(Records excerpted from a collection)
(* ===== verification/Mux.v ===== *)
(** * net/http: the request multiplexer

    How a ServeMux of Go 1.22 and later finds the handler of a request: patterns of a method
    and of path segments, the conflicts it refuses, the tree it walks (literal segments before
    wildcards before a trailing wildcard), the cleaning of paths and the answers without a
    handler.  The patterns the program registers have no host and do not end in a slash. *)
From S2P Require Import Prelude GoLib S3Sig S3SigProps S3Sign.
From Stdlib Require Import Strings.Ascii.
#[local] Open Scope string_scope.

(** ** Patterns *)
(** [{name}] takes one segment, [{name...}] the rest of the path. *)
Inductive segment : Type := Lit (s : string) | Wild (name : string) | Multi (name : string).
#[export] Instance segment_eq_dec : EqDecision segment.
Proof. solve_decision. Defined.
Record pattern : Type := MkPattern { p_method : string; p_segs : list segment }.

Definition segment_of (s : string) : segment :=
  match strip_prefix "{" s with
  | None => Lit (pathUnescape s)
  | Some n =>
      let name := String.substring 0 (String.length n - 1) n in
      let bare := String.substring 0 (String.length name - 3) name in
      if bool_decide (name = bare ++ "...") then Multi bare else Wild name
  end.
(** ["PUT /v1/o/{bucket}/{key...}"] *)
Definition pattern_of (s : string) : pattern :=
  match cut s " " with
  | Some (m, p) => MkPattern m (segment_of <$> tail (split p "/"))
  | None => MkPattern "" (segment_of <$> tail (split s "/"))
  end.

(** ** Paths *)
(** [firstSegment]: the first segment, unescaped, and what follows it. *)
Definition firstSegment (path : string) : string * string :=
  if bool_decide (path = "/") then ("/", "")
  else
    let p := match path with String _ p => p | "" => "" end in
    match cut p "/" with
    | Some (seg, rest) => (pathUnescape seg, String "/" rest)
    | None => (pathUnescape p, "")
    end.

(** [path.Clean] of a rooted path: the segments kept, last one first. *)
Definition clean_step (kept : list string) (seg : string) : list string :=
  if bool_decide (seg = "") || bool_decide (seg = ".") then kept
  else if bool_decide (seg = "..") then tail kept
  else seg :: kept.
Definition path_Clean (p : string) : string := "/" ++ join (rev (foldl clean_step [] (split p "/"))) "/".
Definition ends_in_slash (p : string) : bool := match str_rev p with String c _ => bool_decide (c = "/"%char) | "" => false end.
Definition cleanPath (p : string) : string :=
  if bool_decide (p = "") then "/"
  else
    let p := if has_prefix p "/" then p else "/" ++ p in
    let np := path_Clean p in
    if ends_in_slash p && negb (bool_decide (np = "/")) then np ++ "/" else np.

### What you have to do
The answer should consist solely of the lines from the first line above through the one with "a slash. *)", both included, repeated exactly.

### Solution for this exercise
(* ===== verification/Mux.v ===== *)
(** * net/http: the request multiplexer

    How a ServeMux of Go 1.22 and later finds the handler of a request: patterns of a method
    and of path segments, the conflicts it refuses, the tree it walks (literal segments before
    wildcards before a trailing wildcard), the cleaning of paths and the answers without a
    handler.  The patterns the program registers have no host and do not end in a slash. *)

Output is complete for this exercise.